Agenda for the Week:
I had planned to modify all the remaining language parsers according to the requirements of the purl2cpe
database and write tests for the purl2cpe
data source.
What did I do?
Updating the language parsers took more time than I anticipated. The initial approach I had taken proved to be variable across different parsers, making my query ambiguous. Midway through, I decided to change my approach and create a universal and dynamic query that can be generalized for every parser. This way, I could ensure all parsers follow the purl specification, making them useful in ‘SBOMs’ or any other part of our codebase.
Some languages have concept of namespace
in their purl:
pkg:golang/github.com/mikel/mail
While others do not:
pkg:pypi/docutils
The query according to the initial approach did not address this properly:
query = "SELECT cpe from purl2cpe WHERE purl=?"
The final approach takes this into account and yields the required result:
param1 = f"pkg:{type}/{product}"
param2 = f"pkg:{type}/%/{product}"
query = """
SELECT cpe from purl2cpe WHERE purl LIKE ?
UNION
SELECT cpe from purl2cpe WHERE purl LIKE ?
"""
This lets us achieve the desired result without having to change individual parsers or use multiple/nested queries.
What’s coming up next week?
For the upcoming week, I plan to:
- Create initial schema for de-duplication database.

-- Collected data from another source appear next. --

Lemma split_from_spaces cur s ws :
  Forall (λ c, is_space U c = true) ws →
  split_from U cur (s ++ ws) = split_from U cur s.
Proof.
  intros Hws. revert cur. induction s as [|c t IH]; intros cur; simpl.
  - revert cur. induction Hws as [|w ws Hw _ IH]; intros cur; [done|].
    simpl. rewrite Hw, IH. by destruct cur.
  - by rewrite !IH.
Qed.

Lemma lstrip_spaces s :
  ∃ ws, Forall (λ c, is_space U c = true) ws ∧ s = ws ++ lstrip U s.
Proof.
  induction s as [|c t (ws & Hws & IH)]; [by exists []|]. simpl.
  destruct (is_space U c) eqn:Hc.
  - exists (c :: ws). split; [by constructor|]. simpl. by f_equal.
  - by exists [].
Qed.

Lemma split_strip_eq s : split U (strip U s) = split U s.
Proof.
  unfold strip. rewrite <- (split_lstrip s).
  destruct (lstrip_spaces (rev (lstrip U s))) as (ws & Hws & Heq).
  apply (f_equal (@rev N)) in Heq. rewrite rev_involutive, rev_app_distr in Heq.
  rewrite Heq at 2. unfold split. rewrite split_from_spaces; [done|].
  by apply Forall_rev.
Qed.

(** X5: [body.strip()] before [body.split()] changes nothing: the split of
    the stripped text is the split of the text. *)
Theorem split_strip s : split U (strip U s) = split U s.
Proof. apply split_strip_eq. Qed.

Lemma blind_re_non_word : blind (re_non_word U).
Proof. intros prev s. reflexivity. Qed.

Lemma re_non_word_gap prev c t :
  is_word U c = false →
  re_non_word U prev (c :: t) = Some (S (span_len (non_word U) t)).
Proof.
  intros Hc. unfold re_non_word, plus. cbn [span_len]. unfold non_word at 1.
  rewrite Hc. cbn [negb try_longest accept]. f_equal. lia.
Qed.

Lemma re_non_word_word prev c t :
  is_word U c = true → re_non_word U prev (c :: t) = None.
Proof.
  intros Hc. unfold re_non_word, plus. cbn [span_len]. unfold non_word at 1.
  by rewrite Hc.
Qed.

(** Splitting the text that [re_non_word.sub(" ", text)] gives: the runs of
    word characters of the text. *)
Lemma split_sub_non_word s :
  Forall (λ c, is_word U c = true → is_space U c = false) s →
  (∀ prev cur,
     split_from U cur (sub_from (re_non_word U) (py " ") prev 0 s)
     = word_runs_from U cur s)
  ∧ (∀ prev n, (0 < n ≤ span_len (non_word U) s)%nat →
     split_from U [] (sub_from (re_non_word U) (py " ") prev n s)
     = word_runs_from U [] s).
Proof.
  induction 1 as [|c t Hc _ [IHa IHb]]; [split; [done|simpl; lia]|].
  assert (∀ prev m, m = span_len (non_word U) t →
     split_from U [] (sub_from (re_non_word U) (py " ") prev m t)
     = word_runs_from U [] t) as Hgap.
  { intros prev [|m] Hm; [apply IHa|]. apply IHb. lia. }
  split.
  - intros prev cur. cbn [sub_from word_runs_from].
    destruct (is_word U c) eqn:Hw.
    + rewrite re_non_word_word by done. cbn [split_from].
      rewrite Hc by done. apply IHa.
    + rewrite re_non_word_gap by done.
      change (py " " ++ ?x) with (ch " " :: x). cbn [split_from].
      change (is_space U (ch " ")) with true. cbn iota.
      rewrite Hgap by done. by destruct cur.
  - intros prev [|n] Hn; [lia|]. cbn [sub_from word_runs_from].
    cbn [span_len] in Hn. unfold non_word at 1 in Hn.
    destruct (is_word U c) eqn:Hw; cbn [negb] in Hn; [lia|].
    destruct n as [|n]; [apply IHa|]. apply IHb. lia.
Qed.

Lemma candidate_words_text body :
  Forall (λ c, is_word U c = true → is_space U c = false)
    (substitute U (lower U body)) →
  candidate_words U body = word_runs U (substitute U (lower U body)).
Proof.
  intros Htext. unfold candidate_words. rewrite split_strip_eq.
  destruct (split_sub_non_word _ Htext) as [Hruns _]. apply Hruns.
Qed.

(** X6: when no word character is white space, the candidate words of a
    body are the maximal runs of word characters of the text that the four
    substitutions make of the lower-cased body. *)
Theorem candidate_words_runs body :
  (∀ c, is_word U c = true → is_space U c = false) →
  candidate_words U body = word_runs U (substitute U (lower U body)).
Proof.
  intros Hword. apply candidate_words_text, Forall_forall. auto.
Qed.

Lemma list_filter_sublist {A} (f g : A → bool) (l : list A) :
  (∀ x, f x = true → g x = true) →
  List.filter f l `sublist_of` List.filter g l.
Proof.
  intros Hfg. induction l as [|x l IH]; simpl; [done|].
  destruct (f x) eqn:Hf.
  - rewrite (Hfg x Hf). by apply sublist_skip.
  - destruct (g x); [by apply sublist_cons|done].
Qed.

Lemma list_filter_sublist_mono {A} (f : A → bool) (l1 l2 : list A) :
  l1 `sublist_of` l2 → List.filter f l1 `sublist_of` List.filter f l2.
Proof.
  induction 1 as [|x l1 l2 _ IH|x l1 l2 _ IH]; simpl; [done|..].
  - destruct (f x); [by apply sublist_skip|done].
  - destruct (f x); [by apply sublist_cons|done].
Qed.

(** X7: more stopwords, fewer tokens: with a larger list of stopwords the
    tokens returned are a subsequence of those returned with the smaller
    one. *)
Theorem stopwords_monotone body stopwords stopwords' stemmer :
  stopwords ⊆ stopwords' →
  email_body_to_words U body stopwords' stemmer
    `sublist_of` email_body_to_words U body stopwords stemmer.
Proof.
  intros Hsub. rewrite !email_body_to_words_unfold.
  apply list_filter_sublist_mono, fmap_sublist, list_filter_sublist.
  intros w. unfold inb. rewrite !negb_true_iff, !bool_decide_eq_false.
  intros Hw Hin. by apply Hw, Hsub.
Qed.

Lemma lower_ascii s :
  forallb is_ascii s = true → lower U s = ascii_tolower <$> s.
Proof. intros Hs. unfold lower. by rewrite Hs. Qed.

Lemma ascii_tolower_ascii c : is_ascii c = true → is_ascii (ascii_tolower c) = true.
Proof.
  unfold ascii_tolower. destruct (ascii_upper c) eqn:Hc; [|done]. code_points.
Qed.

Lemma ascii_not_word c :
  is_ascii c = true → is_word U c = false →
  ascii_letter c = false ∧ ascii_digit c = false ∧ c ≠ ch "_".
Proof.
  unfold is_word, is_alnum, is_alpha, is_decimal. intros ->.
  rewrite !orb_false_iff, N.eqb_neq. tauto.
Qed.

Lemma ascii_word_not_space c :
  is_ascii c = true → is_word U c = true → is_space U c = false.
Proof.
  unfold is_word, is_alnum, is_alpha, is_decimal, is_digit, is_numeric,
    is_space. intros Ha. rewrite Ha. intros Hw.
  assert (ascii_letter c = true ∨ ascii_digit c = true ∨ c = ch "_") as Hc.
  { rewrite !orb_true_iff, N.eqb_eq in Hw. tauto. }
  clear Hw Ha. destruct Hc as [Hc|[Hc| ->]]; [code_points..|done].
Qed.

Lemma sub_from_Forall (P : N → Prop) k repl prev n s :
  Forall P repl → Forall P s → Forall P (sub_from k repl prev n s).
Proof.
  intros Hrepl Hs. revert prev n.
  induction Hs as [|c t Hc _ IH]; intros prev n; [done|]. cbn [sub_from].
  destruct n as [|n]; [|apply IH].
  destruct (k prev (c :: t)) as [[|m]|].
  - constructor; [done|apply IH].
  - apply Forall_app. split; [done|apply IH].
  - constructor; [done|apply IH].
Qed.

Lemma substitute_ascii s :
  Forall (λ c, is_ascii c = true) s →
  Forall (λ c, is_ascii c = true) (substitute U s).
Proof.
  intros Hs. unfold substitute.
  repeat (apply sub_from_Forall; [by apply Forall_forallb|]). done.
Qed.

Lemma candidate_words_ascii body :
  forallb is_ascii body = true →
  candidate_words U body = word_runs U (substitute U (ascii_tolower <$> body)).
Proof.
  intros Hbody. rewrite candidate_words_text; rewrite lower_ascii by done;
    [done|].
  eapply Forall_impl; [apply substitute_ascii|].
  - apply Forall_fmap, Forall_forall. intros c Hc.
    apply ascii_tolower_ascii. rewrite forallb_forall in Hbody.
    by apply Hbody, list_elem_of_In.
  - intros c Hc. by apply ascii_word_not_space.
Qed.

Lemma substitute_separator a w b :
  separator U w = true →
  substitute U (a ++ w :: b) = substitute U a ++ w :: substitute U b.
Proof.
  intros Hw. unfold substitute.
  rewrite (sub_stop re_url _ w a b (proj1 (substituted_re_url U))
             (proj2 (substituted_re_url U) w Hw)).
  rewrite (sub_stop re_email _ w _ _ (proj1 (substituted_re_email U))
             (proj2 (substituted_re_email U) w Hw)).
  rewrite (sub_stop re_hash _ w _ _ (proj1 (substituted_re_hash U))
             (proj2 (substituted_re_hash U) w Hw)).
  rewrite (sub_stop (re_number U) _ w _ _ (proj1 (substituted_re_number U))
             (proj2 (substituted_re_number U) w Hw)).
  done.
Qed.

Lemma word_runs_from_separator cur a w b :
  is_word U w = false →
  word_runs_from U cur (a ++ w :: b) =
  word_runs_from U cur a ++ word_runs_from U [] b.
Proof.
  intros Hw. revert cur. induction a as [|c a IH]; intros cur; simpl.
  - rewrite Hw. by destruct cur.
  - destruct (is_word U c); [apply IH|]. rewrite IH. by destruct cur.
Qed.

Lemma email_body_to_words_separator pre w post stopwords stemmer :
  forallb is_ascii (pre ++ w :: post) = true → separator U w = true →
  email_body_to_words U (pre ++ w :: post) stopwords stemmer =
    email_body_to_words U pre stopwords stemmer
    ++ email_body_to_words U post stopwords stemmer.
Proof.
  intros Hascii Hw.
  pose proof Hascii as Hparts. rewrite forallb_app in Hparts.
  apply andb_true_iff in Hparts as [Hpre Hrest]. cbn [forallb] in Hrest.
  apply andb_true_iff in Hrest as [Hwa Hpost].
  apply separator_spec in Hw as Hsep. destruct Hsep as [Hword _].
  rewrite !email_body_to_words_unfold, !candidate_words_ascii by done.
  rewrite fmap_app, fmap_cons.
  assert (ascii_tolower w = w) as ->.
  { unfold ascii_tolower. destruct (ascii_upper w) eqn:Hup; [|done].
    destruct (ascii_not_word w Hwa Hword) as (Hl & _ & _).
    unfold ascii_letter in Hl. rewrite Hup, orb_true_r in Hl. done. }
  rewrite substitute_separator by done. unfold word_runs.
  rewrite word_runs_from_separator by done.
  by rewrite List.filter_app, fmap_app, List.filter_app.
Qed.

(** X8: a separator (white space, for one) splits an ASCII body into two
    bodies that are normalized on their own: the tokens of the body are
    the tokens of the text before the separator, then those of the text
    behind it. *)
Theorem tokens_of_parts pre w post stopwords stemmer :
  forallb is_ascii (pre ++ w :: post) = true → separator U w = true →
  email_body_to_words U (pre ++ w :: post) stopwords stemmer =
    email_body_to_words U pre stopwords stemmer
    ++ email_body_to_words U post stopwords stemmer.
Proof. apply email_body_to_words_separator. Qed.

(** X9: a body of ASCII white space alone, the empty body for one, has no
    tokens. *)
Theorem blank_body_no_tokens body stopwords stemmer :
  Forall (λ c, ascii_space c = true) body →
  email_body_to_words U body stopwords stemmer = [].
Proof.
  induction 1 as [|w post Hw Hpost IH]; [reflexivity|].
  rewrite (email_body_to_words_separator [] w post);
    [by rewrite IH| |by apply ascii_space_separator].
  cbn [app forallb]. apply andb_true_iff. split; [code_points|].
  apply forallb_forall. intros c Hc%list_elem_of_In.
  rewrite Forall_forall in Hpost. specialize (Hpost c Hc). code_points.
Qed.

End Words.

(** * Properties of the file names and of the tokenized folders *)

Section Corpus.
Context (U : UnicodeData).
Implicit Types (listdir : gmap (list N) message → list (list N)).
Implicit Types (folder : gmap (list N) message) (name : list N).
Implicit Types (folders : list (gmap (list N) message)) (msg : message).
Implicit Types (k : matcher) (stopwords : list (list N)).
Implicit Types (stemmer : list N → list N) (emails : list (list (list N))).

Lemma chr_is_Some (f : N → bool) k prev s :
  is_Some (chr f k prev s) ↔
  ∃ c t, s = c :: t ∧ f c = true ∧ is_Some (k (Some c) t).
Proof.
  unfold chr. destruct s as [|c t].
  - split; [by intros []|by intros (? & ? & ? & _)].
  - destruct (f c) eqn:Hc.
    + rewrite fmap_is_Some. split; [by exists c, t|].
      by intros (? & ? & [= <- <-] & _ & ?).
    + split; [by intros []|]. intros (? & ? & [= <- <-] & ? & _). congruence.
Qed.

Lemma iter_chr_is_Some (f : N → bool) n k prev s :
  is_Some (Nat.iter n (chr f) k prev s) ↔
  ∃ x rest, s = x ++ rest ∧ length x = n ∧ Forall (λ c, f c = true) x
            ∧ is_Some (k (from_option Some prev (last x)) rest).
Proof.
  revert prev s. induction n as [|n IH]; intros prev s.
  - simpl. split.
    + intros Hk. by exists [], s.
    + intros (x & rest & -> & Hx%nil_length_inv & _ & Hk). by subst.
  - change (Nat.iter (S n) (chr f) k) with (chr f (Nat.iter n (chr f) k)).
    rewrite chr_is_Some. split.
    + intros (c & t & -> & Hc & (x & rest & -> & Hlen & Hx & Hk)%IH).
      exists (c :: x), rest. split_and!; [done|simpl; by f_equal|by constructor|].
      rewrite last_cons. by destruct (last x).
    + intros (x & rest & -> & Hlen & Hx & Hk).
      destruct x as [|c x]; [done|].
      apply Forall_cons in Hx as [Hc Hx].
      exists c, (x ++ rest). split_and!; [done..|].
      apply IH. exists x, rest. split_and!; [done|by injection Hlen|done|].
      rewrite last_cons in Hk. by destruct (last x).
Qed.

- Integrate it in current workflow and ensure it works as expected
Proposed schema:
CREATE table deduplication {
purl TEXT NOT NULL,
invalid_vendor_list TEXT[],
PRIMARY_KEY(purl),
}
Did you get stuck anywhere?
After modifying some of the parsers, I found ambiguity in the query I had curated, which required a change in approach and took more time than I expected. Apart from this, the week went quite smoothly.
Signing off for now! Catch ya’ next week ;)